### WORK INSTRUCTIONS
Only one stretch of the data below is wanted: the lines starting at the one with "exists (fs ++" and ending at the one with "destruct (probe_read_user _", both included, given again exactly.

------------------------------------------------------------------------

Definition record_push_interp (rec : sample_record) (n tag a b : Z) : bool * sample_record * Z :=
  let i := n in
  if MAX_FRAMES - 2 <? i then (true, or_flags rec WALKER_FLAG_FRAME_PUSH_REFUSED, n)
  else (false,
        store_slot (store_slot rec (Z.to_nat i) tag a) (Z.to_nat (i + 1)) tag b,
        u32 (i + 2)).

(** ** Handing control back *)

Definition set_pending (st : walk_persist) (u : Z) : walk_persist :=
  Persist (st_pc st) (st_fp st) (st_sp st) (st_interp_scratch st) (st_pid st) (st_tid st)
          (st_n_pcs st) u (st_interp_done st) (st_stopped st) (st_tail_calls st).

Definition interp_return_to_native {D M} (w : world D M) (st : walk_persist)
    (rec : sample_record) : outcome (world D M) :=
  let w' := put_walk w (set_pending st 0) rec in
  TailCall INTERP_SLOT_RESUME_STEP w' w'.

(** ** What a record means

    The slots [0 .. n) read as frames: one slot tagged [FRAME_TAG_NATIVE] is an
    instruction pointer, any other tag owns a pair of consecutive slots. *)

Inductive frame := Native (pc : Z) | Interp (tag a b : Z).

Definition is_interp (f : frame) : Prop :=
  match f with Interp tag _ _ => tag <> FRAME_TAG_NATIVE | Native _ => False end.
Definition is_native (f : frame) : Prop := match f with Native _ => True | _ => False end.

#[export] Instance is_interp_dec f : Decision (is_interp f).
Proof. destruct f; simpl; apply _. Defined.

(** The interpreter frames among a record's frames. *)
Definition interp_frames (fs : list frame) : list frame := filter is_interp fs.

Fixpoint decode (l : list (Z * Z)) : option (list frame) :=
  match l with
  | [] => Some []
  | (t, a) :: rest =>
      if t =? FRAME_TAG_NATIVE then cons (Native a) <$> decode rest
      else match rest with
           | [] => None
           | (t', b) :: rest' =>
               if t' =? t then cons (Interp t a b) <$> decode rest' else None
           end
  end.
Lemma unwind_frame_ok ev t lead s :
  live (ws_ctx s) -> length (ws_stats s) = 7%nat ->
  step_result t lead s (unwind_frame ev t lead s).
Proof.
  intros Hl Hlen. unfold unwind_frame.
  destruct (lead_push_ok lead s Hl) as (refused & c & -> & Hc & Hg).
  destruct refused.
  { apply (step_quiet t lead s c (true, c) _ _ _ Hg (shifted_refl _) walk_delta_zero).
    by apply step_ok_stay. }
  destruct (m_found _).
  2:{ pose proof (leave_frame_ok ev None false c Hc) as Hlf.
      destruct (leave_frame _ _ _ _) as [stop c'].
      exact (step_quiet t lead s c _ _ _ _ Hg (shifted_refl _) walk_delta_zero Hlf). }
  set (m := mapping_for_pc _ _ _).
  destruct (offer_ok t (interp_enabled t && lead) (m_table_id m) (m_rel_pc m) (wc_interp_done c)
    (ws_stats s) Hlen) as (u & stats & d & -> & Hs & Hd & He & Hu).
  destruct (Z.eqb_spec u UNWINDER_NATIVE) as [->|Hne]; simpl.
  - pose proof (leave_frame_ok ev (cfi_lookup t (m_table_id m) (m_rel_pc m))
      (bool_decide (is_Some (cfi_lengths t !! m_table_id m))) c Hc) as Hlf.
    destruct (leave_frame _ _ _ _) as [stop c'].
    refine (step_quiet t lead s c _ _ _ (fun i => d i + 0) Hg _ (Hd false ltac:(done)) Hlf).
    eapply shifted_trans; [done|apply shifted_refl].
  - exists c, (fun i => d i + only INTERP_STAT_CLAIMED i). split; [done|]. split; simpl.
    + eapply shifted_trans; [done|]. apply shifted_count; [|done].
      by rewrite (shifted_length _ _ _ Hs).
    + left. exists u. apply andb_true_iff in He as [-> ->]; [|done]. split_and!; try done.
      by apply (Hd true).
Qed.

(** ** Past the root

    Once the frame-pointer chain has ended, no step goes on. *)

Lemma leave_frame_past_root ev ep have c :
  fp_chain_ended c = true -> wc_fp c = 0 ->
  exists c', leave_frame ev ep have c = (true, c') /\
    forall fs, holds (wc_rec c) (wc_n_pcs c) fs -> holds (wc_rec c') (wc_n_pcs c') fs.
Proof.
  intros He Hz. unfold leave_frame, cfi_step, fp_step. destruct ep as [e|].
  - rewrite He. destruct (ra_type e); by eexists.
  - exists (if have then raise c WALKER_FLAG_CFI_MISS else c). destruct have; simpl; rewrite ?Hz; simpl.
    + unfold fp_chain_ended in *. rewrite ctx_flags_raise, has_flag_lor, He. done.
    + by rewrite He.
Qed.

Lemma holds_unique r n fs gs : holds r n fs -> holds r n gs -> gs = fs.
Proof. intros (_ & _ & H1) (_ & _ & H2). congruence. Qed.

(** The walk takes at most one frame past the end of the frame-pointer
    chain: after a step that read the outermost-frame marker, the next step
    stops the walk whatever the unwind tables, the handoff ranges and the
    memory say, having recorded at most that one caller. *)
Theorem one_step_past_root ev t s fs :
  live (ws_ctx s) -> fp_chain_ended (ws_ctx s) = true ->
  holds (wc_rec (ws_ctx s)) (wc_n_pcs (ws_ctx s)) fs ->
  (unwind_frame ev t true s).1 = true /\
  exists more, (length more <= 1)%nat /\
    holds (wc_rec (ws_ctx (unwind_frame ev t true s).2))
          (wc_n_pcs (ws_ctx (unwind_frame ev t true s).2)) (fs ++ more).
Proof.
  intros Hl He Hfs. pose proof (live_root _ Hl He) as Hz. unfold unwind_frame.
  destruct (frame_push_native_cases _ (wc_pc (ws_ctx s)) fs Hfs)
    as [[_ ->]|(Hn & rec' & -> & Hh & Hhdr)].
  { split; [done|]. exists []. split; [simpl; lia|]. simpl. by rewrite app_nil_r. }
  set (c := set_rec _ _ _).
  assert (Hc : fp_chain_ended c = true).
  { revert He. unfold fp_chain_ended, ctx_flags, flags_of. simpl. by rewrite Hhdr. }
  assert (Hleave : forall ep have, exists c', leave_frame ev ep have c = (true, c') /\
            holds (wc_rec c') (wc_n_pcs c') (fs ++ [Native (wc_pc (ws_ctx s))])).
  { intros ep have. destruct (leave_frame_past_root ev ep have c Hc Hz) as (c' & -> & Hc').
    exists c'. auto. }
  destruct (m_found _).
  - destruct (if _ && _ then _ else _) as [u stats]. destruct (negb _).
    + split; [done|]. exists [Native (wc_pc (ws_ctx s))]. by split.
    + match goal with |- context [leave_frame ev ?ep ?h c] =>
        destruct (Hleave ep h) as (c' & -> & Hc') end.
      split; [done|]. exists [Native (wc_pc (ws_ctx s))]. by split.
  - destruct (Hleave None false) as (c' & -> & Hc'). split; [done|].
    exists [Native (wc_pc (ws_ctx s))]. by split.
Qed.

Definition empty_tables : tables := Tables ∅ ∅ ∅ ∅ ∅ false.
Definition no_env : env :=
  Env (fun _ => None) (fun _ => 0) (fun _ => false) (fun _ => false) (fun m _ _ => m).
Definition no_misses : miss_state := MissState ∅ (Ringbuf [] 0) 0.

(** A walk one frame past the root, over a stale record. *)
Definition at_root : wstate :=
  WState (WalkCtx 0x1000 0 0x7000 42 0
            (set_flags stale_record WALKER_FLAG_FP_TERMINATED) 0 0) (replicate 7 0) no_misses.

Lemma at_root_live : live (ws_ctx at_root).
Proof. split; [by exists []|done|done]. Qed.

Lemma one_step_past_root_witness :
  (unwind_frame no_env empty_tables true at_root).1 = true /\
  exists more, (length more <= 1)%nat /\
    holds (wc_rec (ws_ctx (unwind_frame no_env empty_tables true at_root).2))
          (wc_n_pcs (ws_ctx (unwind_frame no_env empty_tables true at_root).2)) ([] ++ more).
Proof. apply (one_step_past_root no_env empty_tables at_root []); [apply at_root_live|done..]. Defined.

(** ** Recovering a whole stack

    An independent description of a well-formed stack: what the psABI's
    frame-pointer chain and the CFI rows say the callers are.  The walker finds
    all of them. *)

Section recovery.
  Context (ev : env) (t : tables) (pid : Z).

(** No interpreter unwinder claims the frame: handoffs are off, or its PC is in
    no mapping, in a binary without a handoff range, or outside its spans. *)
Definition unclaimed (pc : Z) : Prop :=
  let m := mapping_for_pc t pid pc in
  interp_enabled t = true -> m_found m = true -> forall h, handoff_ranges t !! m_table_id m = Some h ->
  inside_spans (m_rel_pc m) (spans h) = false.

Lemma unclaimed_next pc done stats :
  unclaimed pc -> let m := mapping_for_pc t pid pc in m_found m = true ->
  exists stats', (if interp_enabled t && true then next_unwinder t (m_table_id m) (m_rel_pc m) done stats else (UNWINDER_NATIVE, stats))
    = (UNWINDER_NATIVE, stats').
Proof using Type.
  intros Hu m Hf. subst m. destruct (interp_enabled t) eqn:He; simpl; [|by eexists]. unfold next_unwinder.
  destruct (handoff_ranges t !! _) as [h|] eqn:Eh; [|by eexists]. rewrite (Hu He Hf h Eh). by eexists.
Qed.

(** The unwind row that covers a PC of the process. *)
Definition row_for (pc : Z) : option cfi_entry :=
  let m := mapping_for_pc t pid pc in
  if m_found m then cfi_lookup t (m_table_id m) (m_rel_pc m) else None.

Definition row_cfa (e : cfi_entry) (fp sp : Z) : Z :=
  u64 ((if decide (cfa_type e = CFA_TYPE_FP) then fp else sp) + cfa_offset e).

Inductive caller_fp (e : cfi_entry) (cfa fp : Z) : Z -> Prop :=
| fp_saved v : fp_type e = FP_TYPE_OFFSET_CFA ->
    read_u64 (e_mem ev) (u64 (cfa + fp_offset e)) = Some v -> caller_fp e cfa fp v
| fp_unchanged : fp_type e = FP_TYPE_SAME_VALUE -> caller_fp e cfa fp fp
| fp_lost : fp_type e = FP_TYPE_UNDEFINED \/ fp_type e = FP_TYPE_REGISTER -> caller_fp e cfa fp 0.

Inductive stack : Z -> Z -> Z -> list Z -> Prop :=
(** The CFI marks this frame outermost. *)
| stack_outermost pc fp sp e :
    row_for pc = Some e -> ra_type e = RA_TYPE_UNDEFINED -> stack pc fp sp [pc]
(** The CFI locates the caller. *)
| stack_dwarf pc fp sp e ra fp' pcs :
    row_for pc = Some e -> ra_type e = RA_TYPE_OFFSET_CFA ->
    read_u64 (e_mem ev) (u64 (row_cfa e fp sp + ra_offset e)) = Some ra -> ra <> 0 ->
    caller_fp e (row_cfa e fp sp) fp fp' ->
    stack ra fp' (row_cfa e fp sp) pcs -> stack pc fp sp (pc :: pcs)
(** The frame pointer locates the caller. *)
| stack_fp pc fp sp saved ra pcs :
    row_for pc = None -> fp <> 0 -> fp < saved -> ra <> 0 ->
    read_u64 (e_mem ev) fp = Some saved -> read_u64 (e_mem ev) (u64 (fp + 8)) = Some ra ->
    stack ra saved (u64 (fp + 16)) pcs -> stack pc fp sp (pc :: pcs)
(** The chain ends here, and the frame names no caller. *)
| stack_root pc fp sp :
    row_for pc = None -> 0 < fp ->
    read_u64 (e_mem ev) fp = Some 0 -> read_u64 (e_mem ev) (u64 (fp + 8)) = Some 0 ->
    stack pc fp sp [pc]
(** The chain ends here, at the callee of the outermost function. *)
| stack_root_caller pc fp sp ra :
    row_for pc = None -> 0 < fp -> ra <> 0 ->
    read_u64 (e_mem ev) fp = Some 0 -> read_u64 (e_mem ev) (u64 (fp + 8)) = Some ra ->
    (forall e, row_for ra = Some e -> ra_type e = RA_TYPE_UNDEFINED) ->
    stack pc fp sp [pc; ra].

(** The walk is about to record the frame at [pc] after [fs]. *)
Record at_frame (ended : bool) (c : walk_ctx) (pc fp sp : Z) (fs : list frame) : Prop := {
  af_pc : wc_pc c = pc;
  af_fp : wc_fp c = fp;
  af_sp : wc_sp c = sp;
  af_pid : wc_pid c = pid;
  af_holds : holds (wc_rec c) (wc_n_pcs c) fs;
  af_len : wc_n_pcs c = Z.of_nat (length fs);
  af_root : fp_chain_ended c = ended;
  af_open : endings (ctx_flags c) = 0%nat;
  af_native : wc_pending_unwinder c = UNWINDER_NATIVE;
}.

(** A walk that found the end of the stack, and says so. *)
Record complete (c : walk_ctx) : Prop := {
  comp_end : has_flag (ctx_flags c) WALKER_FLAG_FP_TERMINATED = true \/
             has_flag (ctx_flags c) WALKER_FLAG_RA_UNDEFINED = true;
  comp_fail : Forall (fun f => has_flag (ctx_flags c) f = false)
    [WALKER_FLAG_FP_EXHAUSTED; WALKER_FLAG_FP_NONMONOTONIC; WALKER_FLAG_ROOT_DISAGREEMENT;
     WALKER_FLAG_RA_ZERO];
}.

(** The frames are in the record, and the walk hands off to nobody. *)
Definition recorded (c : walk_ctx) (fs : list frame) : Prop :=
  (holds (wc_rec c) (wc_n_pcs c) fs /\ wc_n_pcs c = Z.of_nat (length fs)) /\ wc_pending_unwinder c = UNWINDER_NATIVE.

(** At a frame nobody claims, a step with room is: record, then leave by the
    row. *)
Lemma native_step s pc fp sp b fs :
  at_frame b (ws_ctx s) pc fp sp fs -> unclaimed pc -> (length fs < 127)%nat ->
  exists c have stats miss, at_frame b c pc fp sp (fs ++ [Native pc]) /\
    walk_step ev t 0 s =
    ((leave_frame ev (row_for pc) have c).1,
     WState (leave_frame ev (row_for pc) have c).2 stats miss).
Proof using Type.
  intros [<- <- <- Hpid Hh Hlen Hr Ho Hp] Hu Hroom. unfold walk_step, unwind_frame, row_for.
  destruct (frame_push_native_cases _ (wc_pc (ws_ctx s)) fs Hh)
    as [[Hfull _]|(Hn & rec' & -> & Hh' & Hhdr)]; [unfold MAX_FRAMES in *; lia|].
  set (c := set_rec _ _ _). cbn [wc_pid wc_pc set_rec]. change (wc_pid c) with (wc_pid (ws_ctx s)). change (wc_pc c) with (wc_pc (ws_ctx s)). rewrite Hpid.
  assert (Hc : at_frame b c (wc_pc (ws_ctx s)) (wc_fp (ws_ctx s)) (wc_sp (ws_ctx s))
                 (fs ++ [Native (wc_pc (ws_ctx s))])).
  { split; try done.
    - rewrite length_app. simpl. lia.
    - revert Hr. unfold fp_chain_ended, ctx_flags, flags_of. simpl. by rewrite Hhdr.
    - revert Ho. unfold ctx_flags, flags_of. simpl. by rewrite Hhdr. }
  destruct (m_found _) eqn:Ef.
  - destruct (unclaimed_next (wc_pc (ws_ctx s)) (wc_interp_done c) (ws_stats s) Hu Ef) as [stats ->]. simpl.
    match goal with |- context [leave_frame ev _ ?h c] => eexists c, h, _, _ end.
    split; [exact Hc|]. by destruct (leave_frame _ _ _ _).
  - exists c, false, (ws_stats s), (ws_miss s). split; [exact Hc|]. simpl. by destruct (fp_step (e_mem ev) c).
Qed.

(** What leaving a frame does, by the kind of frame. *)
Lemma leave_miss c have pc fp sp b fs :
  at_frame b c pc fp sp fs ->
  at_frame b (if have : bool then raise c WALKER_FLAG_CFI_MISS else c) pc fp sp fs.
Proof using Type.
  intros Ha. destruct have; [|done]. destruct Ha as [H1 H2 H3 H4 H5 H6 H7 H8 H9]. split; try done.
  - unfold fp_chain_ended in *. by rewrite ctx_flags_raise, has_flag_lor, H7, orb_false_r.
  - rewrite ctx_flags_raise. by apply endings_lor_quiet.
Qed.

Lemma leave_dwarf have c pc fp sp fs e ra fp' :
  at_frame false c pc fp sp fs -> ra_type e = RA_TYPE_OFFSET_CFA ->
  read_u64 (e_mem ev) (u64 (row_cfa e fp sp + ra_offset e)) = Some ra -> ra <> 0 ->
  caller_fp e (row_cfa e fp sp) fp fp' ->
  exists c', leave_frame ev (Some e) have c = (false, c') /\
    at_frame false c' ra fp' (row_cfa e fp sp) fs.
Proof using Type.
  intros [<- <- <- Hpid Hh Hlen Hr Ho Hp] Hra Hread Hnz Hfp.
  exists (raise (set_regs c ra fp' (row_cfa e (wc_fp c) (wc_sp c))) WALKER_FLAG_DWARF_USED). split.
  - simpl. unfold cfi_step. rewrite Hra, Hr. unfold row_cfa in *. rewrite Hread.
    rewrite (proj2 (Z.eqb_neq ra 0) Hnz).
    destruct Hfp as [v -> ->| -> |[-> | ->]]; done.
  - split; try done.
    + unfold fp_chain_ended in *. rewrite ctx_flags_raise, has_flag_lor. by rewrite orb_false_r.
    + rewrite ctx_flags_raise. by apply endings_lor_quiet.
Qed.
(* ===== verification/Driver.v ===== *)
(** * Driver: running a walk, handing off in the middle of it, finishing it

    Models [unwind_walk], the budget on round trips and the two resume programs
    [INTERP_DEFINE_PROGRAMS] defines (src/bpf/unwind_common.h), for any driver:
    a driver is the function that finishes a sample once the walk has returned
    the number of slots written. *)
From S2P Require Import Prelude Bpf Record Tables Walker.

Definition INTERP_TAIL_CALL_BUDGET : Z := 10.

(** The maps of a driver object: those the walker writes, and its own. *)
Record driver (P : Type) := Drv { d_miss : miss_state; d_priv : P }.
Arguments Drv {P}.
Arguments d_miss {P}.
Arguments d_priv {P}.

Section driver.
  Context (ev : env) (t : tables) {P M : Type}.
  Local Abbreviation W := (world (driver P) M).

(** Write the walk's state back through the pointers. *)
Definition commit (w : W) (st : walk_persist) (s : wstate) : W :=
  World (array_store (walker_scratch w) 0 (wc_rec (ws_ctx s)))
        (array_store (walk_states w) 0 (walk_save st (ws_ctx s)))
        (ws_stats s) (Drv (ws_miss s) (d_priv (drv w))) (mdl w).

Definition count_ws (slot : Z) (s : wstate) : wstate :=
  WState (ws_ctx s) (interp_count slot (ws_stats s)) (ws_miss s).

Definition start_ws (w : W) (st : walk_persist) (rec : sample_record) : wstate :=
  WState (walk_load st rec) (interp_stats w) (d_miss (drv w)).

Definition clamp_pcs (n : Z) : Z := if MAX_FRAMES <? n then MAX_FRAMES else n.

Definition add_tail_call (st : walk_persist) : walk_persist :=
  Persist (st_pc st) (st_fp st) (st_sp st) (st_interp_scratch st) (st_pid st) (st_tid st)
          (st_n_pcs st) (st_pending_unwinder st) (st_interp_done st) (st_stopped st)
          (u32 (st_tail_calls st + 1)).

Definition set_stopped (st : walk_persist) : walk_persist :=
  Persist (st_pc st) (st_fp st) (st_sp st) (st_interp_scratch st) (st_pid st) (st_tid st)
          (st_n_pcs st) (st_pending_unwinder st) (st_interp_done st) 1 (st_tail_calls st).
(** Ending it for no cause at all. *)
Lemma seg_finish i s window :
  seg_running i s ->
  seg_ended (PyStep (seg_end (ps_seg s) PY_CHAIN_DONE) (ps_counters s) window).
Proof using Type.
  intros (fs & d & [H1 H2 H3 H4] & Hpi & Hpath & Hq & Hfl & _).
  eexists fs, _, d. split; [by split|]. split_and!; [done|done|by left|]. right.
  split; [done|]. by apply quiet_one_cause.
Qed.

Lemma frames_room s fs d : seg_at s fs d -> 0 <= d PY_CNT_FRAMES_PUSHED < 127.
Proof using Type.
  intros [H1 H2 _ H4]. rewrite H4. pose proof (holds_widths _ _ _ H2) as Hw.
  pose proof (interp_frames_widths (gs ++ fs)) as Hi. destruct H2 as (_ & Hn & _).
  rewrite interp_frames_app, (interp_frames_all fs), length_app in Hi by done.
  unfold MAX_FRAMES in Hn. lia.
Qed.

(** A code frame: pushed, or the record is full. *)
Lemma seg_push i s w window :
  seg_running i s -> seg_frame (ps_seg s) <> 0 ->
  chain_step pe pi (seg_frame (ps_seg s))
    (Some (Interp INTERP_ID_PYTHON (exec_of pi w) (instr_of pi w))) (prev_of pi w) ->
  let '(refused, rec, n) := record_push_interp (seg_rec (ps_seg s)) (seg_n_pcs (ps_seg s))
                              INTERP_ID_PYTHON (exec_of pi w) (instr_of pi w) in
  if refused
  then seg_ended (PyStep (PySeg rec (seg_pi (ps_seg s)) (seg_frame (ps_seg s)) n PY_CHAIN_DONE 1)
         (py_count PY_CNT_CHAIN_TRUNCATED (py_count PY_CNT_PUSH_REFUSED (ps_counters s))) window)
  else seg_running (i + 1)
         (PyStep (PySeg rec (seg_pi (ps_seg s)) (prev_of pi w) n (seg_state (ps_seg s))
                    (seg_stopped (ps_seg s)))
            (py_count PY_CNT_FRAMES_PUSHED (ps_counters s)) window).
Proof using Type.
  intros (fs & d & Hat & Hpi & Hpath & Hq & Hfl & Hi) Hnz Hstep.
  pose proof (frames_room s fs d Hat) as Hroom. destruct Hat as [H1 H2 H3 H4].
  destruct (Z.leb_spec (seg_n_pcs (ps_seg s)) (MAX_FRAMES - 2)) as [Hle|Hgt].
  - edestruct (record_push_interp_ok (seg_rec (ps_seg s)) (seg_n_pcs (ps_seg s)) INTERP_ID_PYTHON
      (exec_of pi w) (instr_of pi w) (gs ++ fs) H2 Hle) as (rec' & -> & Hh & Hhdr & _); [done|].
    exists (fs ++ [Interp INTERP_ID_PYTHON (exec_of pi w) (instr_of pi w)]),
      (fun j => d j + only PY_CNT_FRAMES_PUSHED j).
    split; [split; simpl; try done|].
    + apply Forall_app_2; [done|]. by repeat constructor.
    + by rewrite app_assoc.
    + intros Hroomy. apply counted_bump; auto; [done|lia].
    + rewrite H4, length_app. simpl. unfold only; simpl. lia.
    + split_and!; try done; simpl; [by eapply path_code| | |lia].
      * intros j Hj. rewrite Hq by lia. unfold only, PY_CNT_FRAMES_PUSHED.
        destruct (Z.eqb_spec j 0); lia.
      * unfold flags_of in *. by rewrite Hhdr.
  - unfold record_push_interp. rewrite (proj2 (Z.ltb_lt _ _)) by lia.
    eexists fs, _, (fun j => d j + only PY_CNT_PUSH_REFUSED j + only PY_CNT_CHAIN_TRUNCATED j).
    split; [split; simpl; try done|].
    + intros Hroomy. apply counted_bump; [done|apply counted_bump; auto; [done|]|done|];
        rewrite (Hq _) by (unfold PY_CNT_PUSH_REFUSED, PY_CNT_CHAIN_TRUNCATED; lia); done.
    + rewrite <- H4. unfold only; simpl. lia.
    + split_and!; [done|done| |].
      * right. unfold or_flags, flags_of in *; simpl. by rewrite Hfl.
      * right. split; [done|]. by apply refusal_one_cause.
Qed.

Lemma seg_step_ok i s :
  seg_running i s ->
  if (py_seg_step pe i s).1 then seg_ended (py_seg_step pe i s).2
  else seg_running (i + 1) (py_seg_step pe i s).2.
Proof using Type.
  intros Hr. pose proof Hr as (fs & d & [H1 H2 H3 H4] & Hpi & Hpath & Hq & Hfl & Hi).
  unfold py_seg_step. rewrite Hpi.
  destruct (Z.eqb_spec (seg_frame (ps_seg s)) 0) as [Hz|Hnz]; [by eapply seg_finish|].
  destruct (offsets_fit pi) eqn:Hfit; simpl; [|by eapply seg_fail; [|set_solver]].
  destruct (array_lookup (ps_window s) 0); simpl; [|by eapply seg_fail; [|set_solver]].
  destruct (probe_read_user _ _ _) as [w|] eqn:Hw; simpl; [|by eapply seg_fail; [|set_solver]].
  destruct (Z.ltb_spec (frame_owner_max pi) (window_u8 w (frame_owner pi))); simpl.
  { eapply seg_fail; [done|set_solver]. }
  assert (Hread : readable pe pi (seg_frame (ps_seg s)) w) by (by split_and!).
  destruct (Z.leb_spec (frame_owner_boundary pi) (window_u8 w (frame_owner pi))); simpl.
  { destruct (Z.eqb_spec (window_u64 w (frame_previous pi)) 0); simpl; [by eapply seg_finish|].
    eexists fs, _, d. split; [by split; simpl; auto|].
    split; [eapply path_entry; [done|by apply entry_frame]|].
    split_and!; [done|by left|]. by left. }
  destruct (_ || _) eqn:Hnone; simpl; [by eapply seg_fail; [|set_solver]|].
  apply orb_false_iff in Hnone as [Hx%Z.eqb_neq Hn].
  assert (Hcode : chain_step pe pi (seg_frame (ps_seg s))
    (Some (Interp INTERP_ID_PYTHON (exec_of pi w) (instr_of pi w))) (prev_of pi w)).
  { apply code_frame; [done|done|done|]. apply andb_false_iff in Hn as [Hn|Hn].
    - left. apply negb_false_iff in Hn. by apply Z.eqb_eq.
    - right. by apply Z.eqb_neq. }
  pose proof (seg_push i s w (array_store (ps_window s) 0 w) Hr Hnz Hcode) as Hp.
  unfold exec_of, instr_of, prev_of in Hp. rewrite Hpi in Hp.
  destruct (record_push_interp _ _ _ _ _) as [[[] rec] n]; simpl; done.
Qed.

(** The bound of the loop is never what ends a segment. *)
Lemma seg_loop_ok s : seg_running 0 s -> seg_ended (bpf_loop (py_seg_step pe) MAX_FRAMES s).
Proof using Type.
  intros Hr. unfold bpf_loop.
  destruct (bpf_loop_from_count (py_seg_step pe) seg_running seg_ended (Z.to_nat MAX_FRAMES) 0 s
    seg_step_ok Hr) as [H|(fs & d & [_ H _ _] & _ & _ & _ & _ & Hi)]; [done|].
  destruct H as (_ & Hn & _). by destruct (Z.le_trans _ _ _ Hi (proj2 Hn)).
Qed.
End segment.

------------------------------------------------------------------------

### SOLUTION FOR THIS EXERCISE
    exists (fs ++ [Interp INTERP_ID_PYTHON (exec_of pi w) (instr_of pi w)]),
      (fun j => d j + only PY_CNT_FRAMES_PUSHED j).
    split; [split; simpl; try done|].
    + apply Forall_app_2; [done|]. by repeat constructor.
    + by rewrite app_assoc.
    + intros Hroomy. apply counted_bump; auto; [done|lia].
    + rewrite H4, length_app. simpl. unfold only; simpl. lia.
    + split_and!; try done; simpl; [by eapply path_code| | |lia].
      * intros j Hj. rewrite Hq by lia. unfold only, PY_CNT_FRAMES_PUSHED.
        destruct (Z.eqb_spec j 0); lia.
      * unfold flags_of in *. by rewrite Hhdr.
  - unfold record_push_interp. rewrite (proj2 (Z.ltb_lt _ _)) by lia.
    eexists fs, _, (fun j => d j + only PY_CNT_PUSH_REFUSED j + only PY_CNT_CHAIN_TRUNCATED j).
    split; [split; simpl; try done|].
    + intros Hroomy. apply counted_bump; [done|apply counted_bump; auto; [done|]|done|];
        rewrite (Hq _) by (unfold PY_CNT_PUSH_REFUSED, PY_CNT_CHAIN_TRUNCATED; lia); done.
    + rewrite <- H4. unfold only; simpl. lia.
    + split_and!; [done|done| |].
      * right. unfold or_flags, flags_of in *; simpl. by rewrite Hfl.
      * right. split; [done|]. by apply refusal_one_cause.
Qed.

Lemma seg_step_ok i s :
  seg_running i s ->
  if (py_seg_step pe i s).1 then seg_ended (py_seg_step pe i s).2
  else seg_running (i + 1) (py_seg_step pe i s).2.
Proof using Type.
  intros Hr. pose proof Hr as (fs & d & [H1 H2 H3 H4] & Hpi & Hpath & Hq & Hfl & Hi).
  unfold py_seg_step. rewrite Hpi.
  destruct (Z.eqb_spec (seg_frame (ps_seg s)) 0) as [Hz|Hnz]; [by eapply seg_finish|].
  destruct (offsets_fit pi) eqn:Hfit; simpl; [|by eapply seg_fail; [|set_solver]].
  destruct (array_lookup (ps_window s) 0); simpl; [|by eapply seg_fail; [|set_solver]].
  destruct (probe_read_user _ _ _) as [w|] eqn:Hw; simpl; [|by eapply seg_fail; [|set_solver]].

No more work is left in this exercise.